* What the exercise asks:
Look through the records below and collect all lines that hold the string "Abbreviation".
-------- Data under study
(* ===== verification/UnitTests.v ===== *)
(** * Unit tests of the repository, replayed on the model

    The tables of state_test.go (TestTask_IPs), masters_test.go,
    forwarder_test.go, exchanger_test.go, config_test.go, validation_test.go,
    parser_test.go and of TestMultiError and TestTruncate in
    resolver_test.go. *)

From Corelib Require Import SpecFloat.
From S2P Require Import Prelude GoStrings GoNet Labels State Config Store Generator Dns Exchanger.
From S2P Require Import Resolver Detect Consul FakeCluster Dnstest.

#[local] Instance ascii_tables : UnicodeTables := {| unicode_ToLower := λ s, s |}.

(** ** TestTask_IPs (state_test.go) *)

Module TestTask.
Definition netinfo (ips : list string) : NetworkInfo :=
  {| IPAddresses := (λ ip, {| IPAddress_IPAddress := ip |}) <$> ips; NetworkInfo_IPAddress := "" |}.
Definition oldnetinfo (ip : string) : NetworkInfo :=
  {| IPAddresses := []; NetworkInfo_IPAddress := ip |}.
Definition oldnewnetinfo (oldip newip : string) : NetworkInfo :=
  {| IPAddresses := [{| IPAddress_IPAddress := newip |}]; NetworkInfo_IPAddress := oldip |}.

(** A small number as a [float64]. *)
Definition float (z : Z) : spec_float := binary_normalize 53 1024 z 0 false.

Definition status (state : string) (t : Z) (labels : list (string * string)) (nets : list NetworkInfo) : Status :=
  {| Timestamp := float t; Status_State := state;
     Status_Labels := (λ '(k, v), {| Label_Key := k; Label_Value := v |}) <$> labels;
     Status_ContainerStatus := {| NetworkInfos := nets |} |}.

Definition task (slaveIP : string) (st : list Status) : Task :=
  {| FrameworkID := ""; Task_ID := ""; Task_Name := ""; SlaveID := ""; Task_State := ""; Statuses := st;
     Task_Resources := {| PortRanges := "" |};
     Task_DiscoveryInfo := {| Visibilty := ""; DiscoveryInfo_Version := ""; DiscoveryInfo_Name := "";
       Location := ""; Environment := ""; DiscoveryInfo_Labels := []; DiscoveryPorts := [] |};
     SlaveIP := slaveIP; Task_Labels := [] |}.

Abbreviation up := "TASK_RUNNING".

Definition cases : list (Task * list string * list string) :=
  [(task "" [status up 0 [] [netinfo ["1.2.3.4"]]], ["host"; "mesos"], []);
   (task "" [status up 0 [] [netinfo ["1.2.3.4"]]], ["foo"; "netinfo"; "bar"], ["1.2.3.4"]);
   (task "" [status up 0 [] [netinfo ["1.2.3.4"]; netinfo ["2.3.4.5"]]], ["netinfo"], ["1.2.3.4"; "2.3.4.5"]);
   (task "" [status up 0 [] [netinfo ["1.2.3.4"; "2.3.4.5"]]], ["netinfo"], ["1.2.3.4"; "2.3.4.5"]);
   (task "" [status up 0 [] [oldnetinfo "1.2.3.4"]], ["netinfo"], ["1.2.3.4"]);
   (task "" [status up 0 [] [oldnetinfo ""; netinfo ["1.2.3.4"]]], ["netinfo"], ["1.2.3.4"]);
   (task "" [status up 0 [] [oldnewnetinfo "1.2.3.4" "1.2.4.8"]], ["netinfo"], ["1.2.4.8"]);
   (task "2.3.4.5" [status up 0 [] [netinfo ["1.2.3.4"]]], ["host"; "netinfo"], ["2.3.4.5"; "1.2.3.4"]);
   (task "" [status up 0 [] [netinfo ["1.2.3.4"]]; status "TASK_STOPPED" 0 [] [netinfo ["2.3.4.5"]]],
    ["netinfo"], ["1.2.3.4"]);
   (task "" [status up 1 [] [netinfo ["1.2.3.4"]]; status up 4 [] [netinfo ["1.3.5.7"]];
             status up 3 [(DockerIPLabel, "2.3.4.5")] []; status up 5 [(DockerIPLabel, "2.4.6.8")] [];
             status up 2 [(DockerIPLabel, "2.5.8.1")] []], ["docker"; "netinfo"], ["2.4.6.8"]);
   (task "" [status up 0 [(DockerIPLabel, "1.2.3.4"); (DockerIPLabel, "2.3.4.5")] []], ["docker"],
    ["1.2.3.4"; "2.3.4.5"])].

Example TestTask_IPs :
  forallb (λ '(t, srcs, want), bool_decide (IPs t srcs = ParseIP <$> want)) cases = true.
Proof. vm_compute. reflexivity. Qed.
End TestTask.

(** ** masters_test.go *)

Module TestMasters.
Definition masterInfo (ip : string) (port : option Z) : MasterInfo :=
  {| MasterInfo_Ip :=
       match To4 (ParseIP ip) with [a; b; c; d] => Some (Uint32 LittleEndian a b c d) | _ => None end;
     MasterInfo_Port := port; MasterInfo_Address := None |}.
Definition masterAt (ip : string) (port : Z) : MasterInfo :=
  {| MasterInfo_Ip := None; MasterInfo_Port := None;
     MasterInfo_Address := Some {| Address_Ip := Some ip; Address_Port := Some port |} |}.
Abbreviation ip a := (Some (masterInfo a None)).

(** Every event emits the list that is expected after it. *)
Fixpoint emits (ms : Masters) (cases : list (event * list string)) : bool :=
  match cases with
  | [] => true
  | (e, want) :: cases =>
      match on_event LittleEndian e ms with
      | Ret (ms, got) => bool_decide (got = want) && emits ms cases
      | Panic _ => false
      end
  end.

Example TestMasters_UpdatedMasters : emits (NewMasters [])
  [(MastersUpdated [ip "1.1.1.1"], [""; "1.1.1.1:5050"]);
   (MastersUpdated [ip "1.1.1.1"; ip "1.1.1.2"; ip "1.1.1.3"],
    [""; "1.1.1.1:5050"; "1.1.1.2:5050"; "1.1.1.3:5050"]);
   (MastersUpdated [], [""]); (MastersUpdated [], [""])] = true.
Proof. vm_compute. reflexivity. Qed.

Example TestMasters_OnMasterChanged : emits (NewMasters ["1.1.1.1:5050"; "1.1.1.2:5050"])
  [(LeaderChanged (ip "1.1.1.1"), ["1.1.1.1:5050"; "1.1.1.2:5050"]);
   (LeaderChanged (ip "1.1.1.3"), ["1.1.1.3:5050"; "1.1.1.2:5050"]);
   (LeaderChanged (ip "1.1.1.2"), ["1.1.1.2:5050"]);
   (LeaderChanged None, [""])] = true.
Proof. vm_compute. reflexivity. Qed.

Example TestMasterAddr :
  forallb (λ '(info, addr), bool_decide (masterAddr LittleEndian info = addr))
    [(None, ""); (Some (masterAt "" 1234), ":1234"); (Some (masterAt "1.1.1.1" 0), "1.1.1.1:0");
     (Some (masterAt "1.1.1.1" 1234), "1.1.1.1:1234");
     (Some {| MasterInfo_Ip := None; MasterInfo_Port := Some 1234%Z; MasterInfo_Address := None |},
      "0.0.0.0:1234");
     (ip "1.1.1.1", "1.1.1.1:5050"); (Some (masterInfo "1.1.1.1" (Some 1234%Z)), "1.1.1.1:1234")] = true.
Proof. vm_compute. reflexivity. Qed.
End TestMasters.

(** ** forwarder_test.go and exchanger_test.go *)

Module TestExchanger.
Definition msg : Msg := Dnstest.Message [Dnstest.Question 7 "foo.bar" TypeA].

Definition stub (m : option Msg) (err : error) : Exchange (W := unit) := λ _ _ st, ((m, 0%Z, err), st).

Definition udp (ex : Exchange (W := unit)) : gmap string (Exchange (W := unit)) := {["udp" := ex]}.

(** The second server of two behaves as [m] and [err] say. *)
Definition second (m : option Msg) (err : error) : Exchange (W := unit) := λ _ a st,
  ((if bool_decide (a = "1.2.3.4:53") then (None, 0%Z, Some "timeout") else (m, 0%Z, err)), st).

Definition forwarded (addrs : list string) (ex : Exchange (W := unit)) (proto : string) :
    option Z * option forward_error :=
  let r := (Forward (NewForwarder addrs (udp ex)) Msg0 proto (CurLog, ())).1 in (Id <$> r.1, r.2).

Example TestForwarder :
  forwarded [] (stub None None) "tcp" = (None, Some (ForwardError [] "tcp"))
  ∧ forwarded [] (stub None None) "udp" = (None, Some (ForwardError [] "udp"))
  ∧ forwarded ["1.2.3.4"] (stub (Some msg) None) "udp" = (Some 7%Z, None)
  ∧ forwarded ["1.2.3.4"] (stub None (Some "timeout")) "udp" = (None, Some (ExchangeError "timeout"))
  ∧ forwarded ["1.2.3.4"; "2.3.4.5"] (second (Some msg) None) "udp" = (Some 7%Z, None)
  ∧ forwarded ["1.2.3.4"; "2.3.4.5"] (second None (Some "eof")) "udp" = (None, Some (ExchangeError "eof")).
Proof. by vm_compute. Qed.

(** The three counters after one exchange. *)
Definition counted (err : error) : list string :=
  let l := (Instrumentation NonMesosForwarded NonMesosSuccess NonMesosFailed (stub None err) Msg0
              "1.2.3.4" (CurLog, ())).2.1 in
  LogCounter_String l <$> [NonMesosForwarded; NonMesosSuccess; NonMesosFailed].

Example TestInstrumentation :
  counted (Some "timeout") = ["1"; "0"; "1"] ∧ counted None = ["1"; "1"; "0"].
Proof. by vm_compute. Qed.
End TestExchanger.

(** ** config_test.go and validation_test.go *)

Example TestNewConfigValidates :
  let c := NewConfig 0 in
  validateIPSources (IPSources c) = None ∧ validateMasters (Config.Masters c) = None
  ∧ is_Some (validateEnabledServices c)
  ∧ Builtin.validateExternalDNS (Builtin.ExternalDNS Builtin.NewConfig) = None
  ∧ "127.0.0.1" ∉ Builtin.nonLocalAddies [[127; 0; 0; 1]%Z] ["127.0.0.1"].
Proof. vm_compute. split_and!; [done|done|by eexists|done|]. intros H. inversion H. Qed.

Example TestValidateExternalDNS :
  forallb (λ '(rs, valid), Bool.eqb (bool_decide (Builtin.validateExternalDNS rs = None)) valid)
  [([], true); ([""], false); ([""; ""], false); (["a"], false); (["a"; "b"], false);
   (["1.2.3.4"], true); (["1.2.3.4.5"], false); (["1.2.3.4"; "1.2.3.4"], false);
   (["1.2.3.4"; "5.6.7.8"], true); (["2001:0db8:3c4d:0015:0000:0000:1a2f:1a2b"], true);
   (["2001:db8:3c4d:15::1a2f:1a2b"], true);
   (["2001:0db8:3c4d:0015:0000:0000:1a2f:1a2b"; "2001:db8:3c4d:15::1a2f:1a2b"], false)] = true.
Proof. vm_compute. reflexivity. Qed.

(** ** TestMultiError and TestTruncate (resolver_test.go) *)

Example TestMultiError :
  let me := multiError_Add (multiError_Add [] [Single None]) [Multi []] in
  multiError_Nil me = true
  ∧ multiError_Error (multiError_Add me
      [Single (Some "abc"); Single (Some "123"); Multi []; Multi [Some "456"]; Multi [Some "789"];
       Single (Some "def")]) = "abc; 123; 456; 789; def".
Proof. by vm_compute. Qed.

Module TestTruncate.
Import Dnstest.

(** All records share the slice of their address. *)
Definition genA (n : nat) : list RR :=
  replicate n (Dnstest.A (RRHeader "example.com." TypeA 60) [Z.of_nat n - 1; 0; 0; 0]%Z).

Definition newTruncated : go Msg :=
  truncate (Message [Question 7 "example.com." TypeA; Header false RcodeSuccess; Answers (genA 50)]) true.

Example truncated_ok :
  match newTruncated with
  | Ret m => Truncated m && (Len m <=? 512)%Z && (512 <=? Len (set_Answer m (Answer m ++ genA 1)))%Z
  | Panic _ => false
  end = true.
Proof. vm_compute. reflexivity. Qed.
End TestTruncate.

(** ** parser_test.go *)

Module TestParser.
Definition pid (host port : string) : PID := Some {| UPID_ID := ""; UPID_Host := host; UPID_Port := port |}.

Definition cluster (active : bool) : State :=
  {| Frameworks := [{| Tasks := []; Framework_PID := pid "127.0.0.1" "8080"; Framework_Name := "marathon";
                       Framework_Hostname := "slave.local"; Framework_Active := active |}];
     Slaves := [{| Slave_ID := "slave1"; Slave_Hostname := "slave.local"; Slave_PID := pid "127.0.0.1" "5050";
                   Attrs := {| DC := ""; Master := ""; Rack := "" |}; Slave_Active := false |}];
     Leader := "master@127.0.0.1:5050" |}.

Example TestGenerateMesosRecords :
  match generateMesosRecords (cluster true) "mesos-dns" with
  | Ret (recs, _) => rec_SlaveID <$> recs
  | Panic _ => []
  end = ["slave1"].
Proof. vm_compute. reflexivity. Qed.

(** The names of the services of the frameworks. *)
Definition framework_names (active skip : bool) : list (option string) :=
  (λ r, Service_Name <$> Service r) <$> generateFrameworkRecords (cluster active) "mesos-dns" skip.

Example TestGenerateFrameworkRecords :
  framework_names true true = [Some "marathon"] ∧ framework_names true false = [Some "marathon"]
  ∧ framework_names false true = [] ∧ framework_names false false = [Some "marathon"].
Proof. by vm_compute. Qed.
End TestParser.
Lemma account_run sigs : forall s,
  accountedb s = true -> forallb clock_signal sigs = true ->
  vtime s + INTERVAL_MICRO * tick_count sigs < ULONG_MODULUS ->
  exists s',
    deliver sigs s = Ret tt s'
    /\ accountedb s' = true
    /\ vtime s' = vtime s + INTERVAL_MICRO * tick_count sigs
    /\ threads_table_size s' = threads_table_size s.
Proof.
  induction sigs as [|[signal ok] rest IH]; intros s Hacc Hall Hroom.
  - exists s. split; [reflexivity|]. split; [exact Hacc|].
    split; [unfold tick_count; cbn; lia|reflexivity].
  - cbn [forallb] in Hall. apply andb_true_iff in Hall.
    destruct Hall as [Hsig Hall].
    rewrite tick_count_cons in Hroom |- *. cbn [fst] in Hroom |- *.
    pose proof (tick_count_nonneg rest) as Hnn.
    destruct (account_step signal ok s Hacc Hsig) as (s1 & E1 & Hacc1 & Hv1 & Hs1).
    { destruct (signal =? SIGVTALRM); unfold INTERVAL_MICRO in *; lia. }
    destruct (IH s1 Hacc1 Hall) as (s' & E' & Hacc' & Hv' & Hs').
    { rewrite Hv1. destruct (signal =? SIGVTALRM);
        unfold INTERVAL_MICRO in *; lia. }
    exists s'. cbn [deliver]. rewrite (bind_ret _ _ _ _ _ E1).
    split; [exact E'|]. split; [exact Hacc'|].
    split; [|congruence].
    rewrite Hv', Hv1. destruct (signal =? SIGVTALRM);
      unfold INTERVAL_MICRO; lia.
Qed.

Lemma fresh_is_accounted s :
  fresh_fullb s = true -> accountedb s = true /\ vtime s = 0.
Proof.
  unfold fresh_fullb. rewrite !andb_true_iff.
  intros [[[Hok _] Hv] Hz]. apply Z.eqb_eq in Hv. split; [|exact Hv].
  apply accountedb_intro; [exact Hok| |].
  - apply forallb_forall. intros sl Hin.
    rewrite forallb_forall in Hz. specialize (Hz sl Hin).
    apply Z.eqb_eq in Hz. apply Z.leb_le. lia.
  - rewrite sum_vtime_zero by exact Hz. congruence.
Qed.

(** X6.  The books of the virtual clock stay balanced while threads are
    switched: from a fresh, fully spawned table, after any run of SIGVTALRM
    and successful SIGALRM signals in any order (short of [2 ^ 64] virtual
    time), the accumulator is 100 times the number of ticks, the counters of
    all slots add up to the accumulator, no counter exceeds it, and
    [ut_get_vtime] returns each slot's counter. *)
Theorem clock_accounting (sigs : list (Z * bool)) (s : state) :
  fresh_fullb s = true ->
  forallb clock_signal sigs = true ->
  INTERVAL_MICRO * tick_count sigs < ULONG_MODULUS ->
  exists s',
    deliver sigs s = Ret tt s'
    /\ vtime s' = INTERVAL_MICRO * tick_count sigs
    /\ sum_vtime (slots_of s') = vtime s'
    /\ (forall j, 0 <= slot_vtime j s' <= vtime s')
    /\ (forall tid,
          0 <= tid < threads_table_size s' ->
          ut_get_vtime tid s' = Ret (slot_vtime (Z.to_nat tid) s') s').
Proof.
  intros Hf Hall Hroom.
  destruct (fresh_is_accounted s Hf) as [Hacc Hv0].
  destruct (account_run sigs s Hacc Hall) as (s' & E & Hacc' & Hv' & Hs').
  { rewrite Hv0. exact Hroom. }
  exists s'. split; [exact E|]. split; [rewrite Hv', Hv0; reflexivity|].
  destruct (accountedb_true s' Hacc') as (Hok & Hnn & Hsum).
  split; [exact Hsum|].
  destruct (counter_le_sum _ Hnn) as [Hs0 Hle]. split.
  - intros j. unfold slot_vtime. destruct (slots_of s' !! j) as [sl|] eqn:Ej.
    + rewrite <- Hsum. eapply Hle. exact Ej.
    + lia.
  - intros tid Htid.
    destruct (sched_okb_true s' Hok) as (p & slots & Ht & Hl & Hn & _ & _).
    destruct (lookup_in_table slots tid _ Hn Htid) as [sl Hsl].
    rewrite (ut_get_vtime_in_range tid s' p slots sl Ht Hl Htid Hsl).
    unfold slot_vtime, slots_of. rewrite Ht, Hsl. reflexivity.
Qed.

End Facts.

Lemma clock_accounting_witness :
  exists s',
    deliver [(SIGVTALRM, true); (SIGALRM, true); (SIGVTALRM, false);
             (SIGVTALRM, true); (SIGALRM, true)] full2 = Ret tt s'
    /\ vtime s' = 300
    /\ sum_vtime (slots_of s') = vtime s'.
Proof.
  destruct (clock_accounting
              [(SIGVTALRM, true); (SIGALRM, true); (SIGVTALRM, false);
               (SIGVTALRM, true); (SIGALRM, true)] full2
              eq_refl eq_refl eq_refl) as (s' & E & Hv & Hs & _).
  exists s'. split; [exact E|]. split; [exact Hv|exact Hs].
Defined.

End UtClock.

(** * Who owns which block *)

Module UtOwnership.
Import Ut UtRuns UtFacts.

Ltac mstep :=
  first [ rewrite bind_assoc | rewrite bind_get | rewrite bind_modify
        | rewrite bind_mret ].

(** ** Spawning *)

Lemma spawn_okb_true s :
  spawn_okb s = true ->
  exists p slots,
    threads_table s = Some (p, slots) /\ is_live p s = true
    /\ Z.of_nat (length slots) = threads_table_size s
    /\ 0 <= next_position s < threads_table_size s.
Proof.
  unfold spawn_okb. destruct (threads_table s) as [[p slots]|]; [|discriminate].
  rewrite !andb_true_iff. intros [[[Hl Hn] H0] H1].
  exists p, slots. repeat split; auto; lia.
Qed.

Section Facts.
Context `{ut_header} {prog : host}.

Lemma spawn_success f a s :
  spawn_okb s = true ->
  ut_spawn_thread f a true true s = Ret (next_position s) (after_spawn f a s).
Proof.
  intros Hok. destruct (spawn_okb_true s Hok) as (p & slots & Ht & Hl & Hn & Hr).
  rewrite (spawn_ret s p slots f a Ht Hl) by lia.
  unfold after_spawn, slots_of. rewrite Ht. reflexivity.
Qed.

Lemma spawn_no_memory f a getcontext_ok s :
  next_position s <> threads_table_size s ->
  ut_spawn_thread f a false getcontext_ok s
  = Ret SYS_ERR (add_event (EvMalloc NULL) s).
Proof.
  intros Hne. unfold ut_spawn_thread. rewrite bind_get.
  destruct (Z.eqb_spec (next_position s) (threads_table_size s)) as [|_];
    [contradiction|].
  unfold malloc, log. repeat mstep. reflexivity.
Qed.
----------------
* Solution to this exercise:
Abbreviation up := "TASK_RUNNING".
Abbreviation ip a := (Some (masterInfo a None)).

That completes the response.